To stress how crucial time is, Gade-Pulido said doctors are referring to strokes as brain attacks. "The reason we do that is because we want to emphasize the importance of getting care immediately. We all think about that with a heart attack. Well, a brain attack is equally, if not more, important," she explained.
Gade-Pulido, the medical director of ACH's Physical Medicine and Rehabilitation Unit, said almost 800,000 Americans suffer from a stroke each year, meaning there is an average of one stroke every 40 seconds. She said strokes are now the fourth leading cause of death in U.S., but are becoming the primary cause of death in developing countries. On average, she said, someone dies from a stroke every four minutes.

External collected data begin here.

Lemma cycle_outcome :
  (* the archive was never opened *)
  (result_of cycle = Ret false /\ keeps_files fs (fs_after cycle) /\
   (w_source_exists w = false \/ dest_ready w backup_dir fs = false \/
    w_walk w = [] \/
    w_open_ok w && target_free name (found backup_dir fs) = false))
  \/
  (* closing the archive failed *)
  (w_close_ok w = false /\ result_of cycle = Ret false /\
   differs_at backup_dir
     (put_file name (w_ctime w)
        (Zip (partial_archive_of w source_dir backup_dir game_name))
        (found backup_dir fs))
     fs (fs_after cycle))
  \/
  (* the archive was written *)
  (w_source_exists w = true /\ w_walk w <> [] /\ w_close_ok w = true /\
   exists fs2,
     differs_at backup_dir
       (put_file name (w_ctime w)
          (Zip (archive_of w source_dir backup_dir game_name))
          (found backup_dir fs))
       fs fs2 /\
     cycle
     = (Ret true,
        fs_after (cleanup_old_backups backup_dir game_name max_backups fs2),
        found_messages backup_dir fs
        ++ flat_map (failure_of w) files
        ++ [BackupCreated name; SizeAndFiles (List.length files)]
        ++ printed (cleanup_old_backups backup_dir game_name max_backups
                      fs2))).
Proof.
  destruct (w_source_exists w) eqn:Hs.
  2:{ left. rewrite (cycle_source_missing _ _ _ _ _ _ _ Hs).
      split; [reflexivity|]. split; [intros d; reflexivity | auto]. }
  destruct (dest_ready w backup_dir fs) eqn:Hd.
  2:{ left. rewrite (cycle_dest_refused _ _ _ _ _ _ _ Hs Hd).
      split; [reflexivity|]. split; [intros d; reflexivity | auto]. }
  destruct (w_walk w) as [|f0 rest] eqn:Hw.
  { left. rewrite (cycle_empty _ _ _ _ _ _ _ Hs Hd Hw).
    split; [reflexivity|]. split; [apply ensured_keeps_files | auto]. }
  assert (Hne : w_walk w <> []) by (rewrite Hw; discriminate).
  rewrite <- Hw.
  destruct (w_open_ok w && target_free name (found backup_dir fs)) eqn:Ho.
  2:{ left. rewrite (cycle_open_refused _ _ _ _ _ _ _ Hs Hd Hne Ho).
      split; [reflexivity|]. split; [apply ensured_keeps_files | auto]. }
  destruct (w_close_ok w) eqn:Hc.
  - right. right. repeat split; auto.
    apply (cycle_success _ _ _ _ _ _ _ Hs Hd Hne Ho Hc).
  - right. left. split; [reflexivity|].
    destruct (cycle_close_fails w source_dir backup_dir game_name max_backups
                compress_level fs Hs Hd Hne Ho Hc) as (fs2 & Hdiff & ->).
    split; [reflexivity | exact Hdiff].
Qed.

(** A cycle that ran through found the destination ready and the
    archive free to open. *)
Lemma differs_at_ready fs2 out :
  w_source_exists w = true ->
  w_walk w <> [] ->
  cycle = (Ret true, fs2, out) ->
  dest_ready w backup_dir fs = true /\
  w_open_ok w && target_free name (found backup_dir fs) = true.
Proof.
  intros Hs Hw Hrun.
  destruct (dest_ready w backup_dir fs) eqn:Hd.
  2:{ rewrite (cycle_dest_refused _ _ _ _ _ _ _ Hs Hd) in Hrun.
      discriminate. }
  split; [reflexivity|].
  destruct (w_open_ok w && target_free name (found backup_dir fs)) eqn:Ho;
    [reflexivity|].
  rewrite (cycle_open_refused _ _ _ _ _ _ _ Hs Hd Hw Ho) in Hrun.
  discriminate.
Qed.

Lemma cycle_fails_early :
  w_source_exists w = false \/ dest_ready w backup_dir fs = false \/
  w_walk w = [] \/
  w_open_ok w && target_free name (found backup_dir fs) = false ->
  result_of cycle = Ret false /\ keeps_files fs (fs_after cycle).
Proof.
  intros Hearly.
  destruct (w_source_exists w) eqn:Hs.
  2:{ rewrite (cycle_source_missing _ _ _ _ _ _ _ Hs).
      split; [reflexivity | intros d; reflexivity]. }
  destruct (dest_ready w backup_dir fs) eqn:Hd.
  2:{ rewrite (cycle_dest_refused _ _ _ _ _ _ _ Hs Hd).
      split; [reflexivity | intros d; reflexivity]. }
  destruct (w_walk w) as [|f0 rest] eqn:Hw.
  { rewrite (cycle_empty _ _ _ _ _ _ _ Hs Hd Hw).
    split; [reflexivity | apply ensured_keeps_files]. }
  assert (Hne : w_walk w <> []) by (rewrite Hw; discriminate).
  destruct Hearly as [H | [H | [H | Ho]]]; try discriminate.
  rewrite (cycle_open_refused _ _ _ _ _ _ _ Hs Hd Hne Ho).
  split; [reflexivity | apply ensured_keeps_files].
Qed.

End CycleOutcome.

(** ** The trigger paths *)

Section Triggers.

Lemma create_backup_returns w source_dir backup_dir game_name
    max_backups compress_level fs :
  exists b,
    result_of (create_backup w source_dir backup_dir game_name
                 max_backups compress_level fs) = Ret b.
Proof.
  unfold create_backup, try_except.
  match goal with
  | |- context [match ?body fs with _ => _ end] =>
      destruct (body fs) as [[[b|e] f] o]
  end.
  - now exists b.
  - exists false. unfold bind, print, ret. reflexivity.
Qed.

Lemma create_backup_run w source_dir backup_dir game_name
    max_backups compress_level fs :
  exists b,
    create_backup w source_dir backup_dir game_name
      max_backups compress_level fs
    = (Ret b,
       fs_after (create_backup w source_dir backup_dir game_name
                   max_backups compress_level fs),
       printed (create_backup w source_dir backup_dir game_name
                  max_backups compress_level fs)).
Proof.
  destruct (create_backup_returns w source_dir backup_dir game_name
              max_backups compress_level fs) as [b Hb].
  exists b. rewrite <- Hb. apply run_eta.
Qed.

Lemma scheduler_turn_run w source_dir backup_dir game_name
    max_backups interval_minutes compress_level fs :
  (0 <= interval_minutes)%Z ->
  scheduler_turn create_backup source_dir backup_dir game_name
    max_backups interval_minutes compress_level w fs
  = (Ret tt,
     fs_after (create_backup w source_dir backup_dir game_name
                 max_backups compress_level fs),
     [NextAutomaticIn interval_minutes; Banner; AutomaticOnSchedule; Banner]
     ++ printed (create_backup w source_dir backup_dir game_name
                   max_backups compress_level fs)).
Proof.
  destruct (create_backup_run w source_dir backup_dir game_name
              max_backups compress_level fs) as [b Hb].
  intros Hi. unfold scheduler_turn, time_sleep, bind, print, ret, raise.
  destruct (Z.ltb_spec (interval_minutes * 60) 0) as [Hneg|_]; [lia|].
  rewrite Hb. rewrite fs_after_run, printed_run. cbn [app].
  rewrite ?app_nil_r. reflexivity.
Qed.

Lemma manual_handler_run backup_interval w source_dir backup_dir game_name
    max_backups compress_level fs :
  manual_backup_handler backup_interval create_backup source_dir backup_dir
    game_name max_backups compress_level w fs
  = (Ret tt,
     fs_after (create_backup w source_dir backup_dir game_name
                 max_backups compress_level fs),
     [Banner; ManualTriggered; Banner]
     ++ printed (create_backup w source_dir backup_dir game_name
                   max_backups compress_level fs)
     ++ [NextAutomaticIn backup_interval; Rule]).
Proof.
  destruct (create_backup_run w source_dir backup_dir game_name
              max_backups compress_level fs) as [b Hb].
  unfold manual_backup_handler, bind, print, ret. rewrite Hb.
  rewrite fs_after_run, printed_run. reflexivity.
Qed.

Lemma scheduler_thread_run st wakeups :
  (0 <= BACKUP_INTERVAL st)%Z -> forall fs,
  result_of (scheduler_thread st wakeups fs) = Ret tt /\
  fs_after (scheduler_thread st wakeups fs) = after_cycles st wakeups fs /\
  scheduled_cycles (printed (scheduler_thread st wakeups fs))
  >= List.length wakeups.
Proof.
  intros Hi. unfold scheduler_thread, after_cycles.
  induction wakeups as [|w rest IH]; intros fs.
  - repeat split. cbn. lia.
  - cbn [auto_backup_scheduler fold_left List.length].
    match goal with
    | |- context [bind ?m ?k fs] =>
        rewrite (bind_run m k fs tt _ _ _ _ _
                   (scheduler_turn_run _ _ _ _ _ _ _ _ Hi) (run_eta _))
    end.
    rewrite result_of_run, fs_after_run, printed_run.
    destruct (IH (fs_after (create_backup w (SAVE_DIR st) (BACKUP_DIR st)
                              (GAME_NAME st) (MAX_BACKUPS st)
                              (COMPRESS_LEVEL st) fs)))
      as (H1 & H2 & H3).
    split; [exact H1|]. split; [exact H2|].
    cbn [app scheduled_cycles].
    assert (Happ : forall a b,
              scheduled_cycles (a ++ b) >= scheduled_cycles b).
    { intros a b. induction a as [|m a IHa]; cbn; [lia|].
      destruct m; cbn; lia. }
    specialize (Happ (printed (create_backup w (SAVE_DIR st) (BACKUP_DIR st)
                                 (GAME_NAME st) (MAX_BACKUPS st)
                                 (COMPRESS_LEVEL st) fs))
                  (printed (auto_backup_scheduler create_backup (SAVE_DIR st)
                     (BACKUP_DIR st) (GAME_NAME st) (MAX_BACKUPS st)
                     (BACKUP_INTERVAL st) (COMPRESS_LEVEL st) rest
                     (fs_after (create_backup w (SAVE_DIR st) (BACKUP_DIR st)
                                  (GAME_NAME st) (MAX_BACKUPS st)
                                  (COMPRESS_LEVEL st) fs))))).
    lia.
Qed.

End Triggers.

(* ================================================================== *)
(** * The platform that can fail *)

Section Agreement.

Lemma bind_ext {A B} (m m' : M A) (k k' : A -> M B) :
  (forall fs, m fs = m' fs) -> (forall a fs, k a fs = k' a fs) ->
  forall fs, bind m k fs = bind m' k' fs.
Proof.
  intros Hm Hk fs. unfold bind. rewrite Hm.
  destruct (m' fs) as [[[a|e] fs'] out]; [rewrite Hk|]; reflexivity.
Qed.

"It can happen to anyone at any time at any age. Children can have strokes, elderly can have strokes -- everyone can have them," she said, adding it is important to know that stroke is preventable.
Gade-Pulido said risk factors include being overweight; having diabetes, high cholesterol, blood pressure over 120/80 (with or without medication), heart disease; smoking or having exposure to secondhand smoke on a regular basis; having a family history of stroke; getting physical activity of less than 30 minutes most days; and being a man over age 45 or woman over age 55.
She said some risk factors are controllable, and thus can help make stroke avoidable.
"We can't do anything about our genetics. I can't do anything about the fact that my grandmother had a stroke, but what I can do is watch what I eat," she explained. "Am I eating a healthy diet? Am I eating a diet that's low in fat, high in nutrition -- vegetables and proteins? Am I getting enough physical activity?"
Gade-Pulido stressed the importance of getting at least a half hour of exercise each day, which she said helps with many of the other risk factors and issues. She said it is also important to keep things under control, whether it be blood pressure or blood sugar.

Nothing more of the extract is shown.